Items from a dataset
Lemma handle_live s m state w resps err state' w' :
  live (controlOf state) → ss_lifecycle state ≠ lifecycleFinalizePending →
  admissible m state = true → handle s m state w = Some (resps, err, state', w') →
  live (controlOf state') ∧ (ss_lifecycle state' = lifecycleFinalizePending → err = None).
Proof.
  intros Hl Hp Ha Hh.
  set (c := controlOf state) in *. set (c' := controlOf state').
  change (ct_lifecycle c ≠ lifecycleFinalizePending) in Hp.
  change (live c' ∧ (ct_lifecycle c' = lifecycleFinalizePending → err = None)).
  unfold live in *. unfold admissible in Ha.
  destruct m as [h attrs|b| |h|b| |]; simpl in Hh; try (injection Hh as Hh).
  - pose proof (HandleRequestHeaders_control s (Some h) attrs state w) as H.
    rewrite Hh in H. fold c c' in H. clearbody c'. apply bool_decide_eq_true in Ha.
    change (ct_lifecycle c = lifecycleIdle) in Ha. rewrite Ha in Hl. destruct Hl as [Hl1 Hl2].
    unfold headers_control, seen in H. rewrite Ha, Hl1, Hl2 in H.
    destruct err as [e|]; [by rewrite H|]. split; [|done].
    destruct H as [->|(res & subs & _ & H)]; [done|]. simpl in H. unfold owes_nothing.
    destruct (rh_Disposition res); [| |destruct H as (-> & -> & _ & ->); done| |];
      destruct H as (H1 & -> & _ & ->); [done..| |done].
    simpl. destruct (negb (ct_await c')); simpl; [|done].
    case_bool_decide; done.
  - pose proof (HandleRequestBody_control s (Some b) state w) as H. rewrite Hh in H.
    fold c c' in H. clearbody c'. destruct H as [_ [[-> ?]|(Hi & Hr & Hr' & H & H')]]; [done|].
    destruct (ct_lifecycle c) eqn:Hc; try done. specialize (Hl Hr). rewrite Hl in H.
    assert (ct_response c' = None) as Hn by (by destruct H).
    destruct H' as [->|[-> ->]]; [|done]. by split.
  - simplify_eq. done.
  - pose proof (HandleResponseHeaders_control s (Some h) state w) as H. rewrite Hh in H.
    fold c c' in H. clearbody c'. destruct H as (_ & Hr & H).
    apply andb_true_iff in Ha as [Ha1 Ha2]. unfold awaitingRequestBody in Ha1.
    unfold awaitingResponseBody in Ha2.
    assert (ct_request c = None) as Hn1 by (unfold c; simpl; by destruct (ss_requestBodyContinuation state)).
    assert (ct_response c = None) as Hn2 by (unfold c; simpl; by destruct (ss_responseBodyContinuation state)).
    rewrite Hn1 in Hr. destruct err as [e|].
    + destruct H as [H ->]. unfold owes_nothing. rewrite Hr, H. by destruct (ct_lifecycle c).
    + split; [|done]. unfold owes_nothing. rewrite Hr.
      destruct H as (Hi & [(H & _)|[(_ & -> & _)|(_ & -> & ->)]]); [by rewrite H in Hl| |done].
      by destruct (ct_lifecycle c).
  - pose proof (HandleResponseBody_control s (Some b) state w) as H. rewrite Hh in H.
    fold c c' in H. clearbody c'. destruct H as (_ & Hr & [[-> ?]|(Hi & H & H' & H'')]); [done|].
    destruct (ct_lifecycle c) eqn:Hc; try done.
    assert (ct_request c = None) as Hn by (destruct (ct_request c); [by rewrite Hl in H|done]).
    unfold owes_nothing. rewrite Hr, Hn, H', H''. by destruct err.
  - simplify_eq. done.
  - done.
Qed.

(** ** Finalized streams *)

(** What a message does to a finalized stream: a bare acknowledgement, or a refusal. *)
Lemma handle_finalized s m state w resps err state' w' :
  ss_lifecycle state = lifecycleFinalized → owes_nothing (controlOf state) →
  admissible m state = true → handle s m state w = Some (resps, err, state', w') →
  ss_lifecycle state' = lifecycleFinalized ∧ owes_nothing (controlOf state')
  ∧ ss_stream state' = ss_stream state ∧ ss_info state' = ss_info state
  ∧ ss_effect state' = ss_effect state
  ∧ (err ≠ None → resps = []) ∧ Forall (λ r, ∀ b, classifyResponse r b = effectNone) resps.
Proof.
  intros Hf [Hr1 Hr2] Ha Hh. simpl in Hr1, Hr2.
  destruct m as [h attrs|b| |h|b| |]; simpl in *; try (injection Hh as Hh); try done.
  - by rewrite Hf in Ha.
  - unfold HandleRequestBody, outstandingRequest in Hh. rewrite Hf, Hr1 in Hh. by simplify_eq/=.
  - simplify_eq. repeat split; try done. by constructor.
  - unfold HandleResponseHeaders in Hh. rewrite !Hf in Hh. simpl in Hh.
    destruct h as [[hs|] eos]; simplify_eq; repeat split; try done. by constructor.
  - unfold HandleResponseBody, outstandingResponse in Hh. rewrite Hf, Hr2 in Hh. by simplify_eq/=.
  - simplify_eq. repeat split; try done. by constructor.
Qed.

(** ** Sends *)

(** A call that differs by its effect and by what was sent. *)
Definition sent_from (c c' : Call) (more : list ProcessingResponse) (e : messageEffect) : Prop :=
  c' = {| ca_state := set_effect e (ca_state c); ca_world := ca_world c;
          ca_sent := ca_sent c ++ more; ca_logged := ca_logged c |}.

Lemma observe_effect_ok c r b :
  effect_ok c →
  effect_ok {| ca_state := set_effect (observe (ss_effect (ca_state c)) (classifyResponse r b))
                             (ca_state c);
               ca_world := ca_world c; ca_sent := ca_sent c ++ [r]; ca_logged := ca_logged c |}.
Proof.
  intros [Hb Hm]. unfold effect_ok. simpl. rewrite !Exists_app, !Exists_cons, !Exists_nil.
  assert (isImmediate r ↔ classifyResponse r b = effectBlocked) as Hr.
  { unfold isImmediate, classifyResponse, commonEffect.
    destruct (pr_Response r) as [[[? [[[] []]|] [[]|] ?]|]|[[? [[[] []]|] [[]|] ?]|]| |
      [[? [[[] []]|] [[]|] ?]|]|[[? [[[] []]|] [[]|] ?]|]| |]; simpl; try destruct (_ && _); done. }
  rewrite Hr, <-Hb. revert Hm.
  assert (classifyResponse r b = effectMutated → ∃ b, classifyResponse r b = effectMutated)
    as Hex by eauto.
  revert Hex. destruct (classifyResponse r b), (ss_effect (ca_state c)); simpl; naive_solver.
Qed.

Lemma sendAll_observed send n resps c c' err :
  sendAll true send n resps c = (c', err) →
  (∃ more e, sent_from c c' more e ∧ (more `prefix_of` resps)) ∧ (effect_ok c → effect_ok c').
Proof.
  revert n c. induction resps as [|r resps IH]; intros n c; simpl.
  { intros [= <- _]. split; [|done]. exists [], (ss_effect (ca_state c)). split; [|done].
    unfold sent_from. rewrite app_nil_r. destruct c as [[]]; reflexivity. }
  destruct (send n) as [e|].
  { intros [= <- _]. split; [|done]. exists [], (ss_effect (ca_state c)).
    split; [|apply prefix_nil].
    unfold sent_from. rewrite app_nil_r. destruct c as [[]]; reflexivity. }
  intros [(more & e & Hc & Hp) He]%IH. split.
  - exists (r :: more), e. split; [|by apply prefix_cons].
    unfold sent_from in *. rewrite Hc. simpl. by rewrite <-app_assoc.
  - intros Hok. apply He. by apply observe_effect_ok.
Qed.

Lemma sendAll_unobserved send n resps c :
  ca_state (sendAll false send n resps c).1 = ca_state c
  ∧ ca_logged (sendAll false send n resps c).1 = ca_logged c
  ∧ (resps = [] → (sendAll false send n resps c).1 = c).
Proof.
  revert n c. induction resps as [|r resps IH]; intros n c; simpl; [done|].
  destruct (send n) as [e|]; [done|].
  by destruct (IH (S n) {| ca_state := ca_state c; ca_world := ca_world c;
    ca_sent := ca_sent c ++ [r]; ca_logged := ca_logged c |}) as (-> & -> & _).
Qed.

Lemma sendAll_acks send n resps c :
  Forall (λ r, ∀ b, classifyResponse r b = effectNone) resps →
  ss_effect (ca_state (sendAll true send n resps c).1) = ss_effect (ca_state c).
Proof.
  intros H. revert n c. induction H as [|r resps Hr _ IH]; intros n c; simpl; [done|].
  destruct (send n); [done|]. rewrite IH. simpl. rewrite Hr.
  by destruct (ss_effect (ca_state c)).
Qed.

(** ** The loop *)

(** What holds of a stream between the turns of the loop. *)
Definition finalized_ok (s : Server) (c : Call) : Prop :=
  ca_logged c = entries s (ca_state c) ∧ outcome_ok c.

Definition audited (s : Server) (c : Call) : Prop :=
  match ss_lifecycle (ca_state c) with
  | lifecycleFinalizePending => False
  | lifecycleFinalized => finalized_ok s c ∧ owes_nothing (controlOf (ca_state c))
  | _ => ca_logged c = [] ∧ live (controlOf (ca_state c))
  end ∧ effect_ok c.

(** What holds when the loop returns, before the deferred finalization. *)
Definition closing (s : Server) (retErr : option string) (c : Call) : Prop :=
  match ss_lifecycle (ca_state c) with
  | lifecycleIdle => ca_logged c = []
  | lifecycleFinalized => finalized_ok s c
  | _ => ca_logged c = [] ∧ (retErr = None → effect_ok c)
  end.

(** What holds at the end: nothing was logged and no request observed, or every logger has
    its entry. *)
Definition settled (s : Server) (c : Call) : Prop :=
  match ss_lifecycle (ca_state c) with
  | lifecycleIdle => ca_logged c = []
  | lifecycleFinalized => finalized_ok s c
  | _ => False
  end.

Lemma finishStream_settles s err c :
  closing s err c → settled s (finishStream s err c).
Proof.
  unfold closing, settled, finishStream. destruct (ss_lifecycle (ca_state c)) eqn:Hl;
    try (by rewrite Hl); intros [Hn He]; simpl; split; try (by rewrite Hn);
    unfold outcome_ok; simpl; destruct err as [e|]; simpl; try (by left);
    right; (split; [exact (He eq_refl)|]); eauto.
Qed.

Lemma closing_weaken s retErr err c :
  closing s retErr c → (retErr ≠ None → err ≠ None) → closing s err c.
Proof.
  unfold closing. intros H He. destruct (ss_lifecycle (ca_state c)); [done| | |done];
    destruct H as [-> H]; (split; [done|]); intros ->; apply H; destruct retErr; naive_solver.
Qed.

Lemma audited_closing s retErr c : audited s c → closing s retErr c.
Proof.
  unfold audited, closing. intros [H ?]. destruct (ss_lifecycle (ca_state c)); naive_solver.
Qed.

Lemma settled_closing s retErr c : settled s c → closing s retErr c.
Proof. unfold settled, closing. by destruct (ss_lifecycle (ca_state c)). Qed.

(** A message on a stream that is not finalized. *)
Lemma turn_live s t c resps err state' w' :
  ca_logged c = [] → effect_ok c → ss_effect state' = ss_effect (ca_state c) →
  live (controlOf state') → (ss_lifecycle state' = lifecycleFinalizePending → err = None) →
  let c1 := {| ca_state := state'; ca_world := w'; ca_sent := ca_sent c;
               ca_logged := ca_logged c |} in
  match err with
  | Some e => closing s (Some e) (sendAll false (tn_send t) 0 resps c1).1
  | None => match sendAll true (tn_send t) 0 resps c1 with
            | (c2, Some e) => closing s (Some e) c2
            | (c2, None) => audited s (finishAfterSend s c2)
            end
  end.
Proof.
  intros Hn Hok He Hl Hp c1.
  assert (effect_ok c1) as Hok1 by (unfold effect_ok; simpl; by rewrite He).
  destruct err as [e|].
  { destruct (sendAll_unobserved (tn_send t) 0 resps c1) as (Hs & Hg & _).
    unfold closing. rewrite Hs, Hg. unfold live in Hl. simpl in *.
    by destruct (ss_lifecycle state'). }
  destruct (sendAll true (tn_send t) 0 resps c1) as [c2 err] eqn:Hsend.
  apply sendAll_observed in Hsend as [(more & e & Hc2 & _) Hok2]. specialize (Hok2 Hok1).
  unfold sent_from in Hc2. subst c2.
  destruct err as [e'|].
  { unfold closing. simpl. unfold live in Hl. simpl in Hl. by destruct (ss_lifecycle state'). }
  unfold finishAfterSend. simpl. unfold live in Hl. simpl in Hl.
  destruct (ss_lifecycle state') eqn:Hs; try done.
  1,2: unfold audited; simpl; rewrite Hs; split; [|done]; split; [done|];
       unfold live; simpl; by rewrite Hs.
  unfold audited, finishStream. simpl. rewrite Hs. simpl. split; [|done]. split; [|done].
  split; [by rewrite Hn|]. right. split; [done|]. eauto.
Qed.

Lemma finishAfterSend_finalized s c :
  ss_lifecycle (ca_state c) = lifecycleFinalized → finishAfterSend s c = c.
Proof. unfold finishAfterSend. by intros ->. Qed.

(** A message on a finalized stream. *)
Lemma turn_finalized s m t c resps err state' w' :
  ss_lifecycle (ca_state c) = lifecycleFinalized → audited s c →
  admissible m (ca_state c) = true →
  handle s m (ca_state c) (ca_world c) = Some (resps, err, state', w') →
  let c1 := {| ca_state := state'; ca_world := w'; ca_sent := ca_sent c;
               ca_logged := ca_logged c |} in
  match err with
  | Some e => closing s (Some e) (sendAll false (tn_send t) 0 resps c1).1
  | None => match sendAll true (tn_send t) 0 resps c1 with
            | (c2, Some e) => closing s (Some e) c2
            | (c2, None) => audited s (finishAfterSend s c2)
            end
  end.
Proof.
  intros Hf Hau Ha Hh c1. unfold audited in Hau. rewrite Hf in Hau.
  destruct Hau as [[[Hlog Hout] Howe] Hok].
  destruct (handle_finalized s m _ _ _ _ _ _ Hf Howe Ha Hh)
    as (Hf' & Howe' & Hst & Hi & He & Hno & Hack).
  assert (effect_ok c1) as Hok1 by (unfold effect_ok; simpl; by rewrite He).
  assert (∀ c2, ss_effect (ca_state c2) = ss_effect (ca_state c) → effect_ok c2 →
    ss_info (ca_state c2) = ss_info (ca_state c) → outcome_ok c2) as Hout2.
  { intros c2 He2 Hok2 Hi2. unfold outcome_ok. rewrite Hi2, He2.
    destruct Hout as [Hout|[_ Hout]]; auto. }
  destruct err as [e|].
  { rewrite (Hno ltac:(done)). unfold closing. simpl. rewrite Hf'.
    split; [|by apply Hout2]. simpl. unfold entries. by rewrite Hst, Hi. }
  pose proof (sendAll_acks (tn_send t) 0 resps c1 Hack) as Heff.
  destruct (sendAll true (tn_send t) 0 resps c1) as [c2 err] eqn:Hsend. simpl in Heff.
  apply sendAll_observed in Hsend as [(more & e & Hc2 & _) Hok2]. specialize (Hok2 Hok1).
  assert (finalized_ok s c2) as Hfin.
  { split.
    - rewrite Hc2. simpl. unfold entries. simpl. by rewrite Hst, Hi.
    - apply Hout2; [by rewrite Heff|done|by rewrite Hc2]. }
  assert (ss_lifecycle (ca_state c2) = lifecycleFinalized) as Hl by (by rewrite Hc2).
  destruct err as [e'|]; [unfold closing; by rewrite Hl|].
  rewrite finishAfterSend_finalized by done. unfold audited. rewrite Hl.
  split; [|done]. split; [done|]. by rewrite Hc2.
Qed.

> WORK INSTRUCTION
Word for word, set down the lines from the beginning of the records through the line that holds "- pose proof (HandleRequestBody_control". Leave out the rest.

> RESULT OF THIS TASK
Lemma handle_live s m state w resps err state' w' :
  live (controlOf state) → ss_lifecycle state ≠ lifecycleFinalizePending →
  admissible m state = true → handle s m state w = Some (resps, err, state', w') →
  live (controlOf state') ∧ (ss_lifecycle state' = lifecycleFinalizePending → err = None).
Proof.
  intros Hl Hp Ha Hh.
  set (c := controlOf state) in *. set (c' := controlOf state').
  change (ct_lifecycle c ≠ lifecycleFinalizePending) in Hp.
  change (live c' ∧ (ct_lifecycle c' = lifecycleFinalizePending → err = None)).
  unfold live in *. unfold admissible in Ha.
  destruct m as [h attrs|b| |h|b| |]; simpl in Hh; try (injection Hh as Hh).
  - pose proof (HandleRequestHeaders_control s (Some h) attrs state w) as H.
    rewrite Hh in H. fold c c' in H. clearbody c'. apply bool_decide_eq_true in Ha.
    change (ct_lifecycle c = lifecycleIdle) in Ha. rewrite Ha in Hl. destruct Hl as [Hl1 Hl2].
    unfold headers_control, seen in H. rewrite Ha, Hl1, Hl2 in H.
    destruct err as [e|]; [by rewrite H|]. split; [|done].
    destruct H as [->|(res & subs & _ & H)]; [done|]. simpl in H. unfold owes_nothing.
    destruct (rh_Disposition res); [| |destruct H as (-> & -> & _ & ->); done| |];
      destruct H as (H1 & -> & _ & ->); [done..| |done].
    simpl. destruct (negb (ct_await c')); simpl; [|done].
    case_bool_decide; done.
  - pose proof (HandleRequestBody_control s (Some b) state w) as H. rewrite Hh in H.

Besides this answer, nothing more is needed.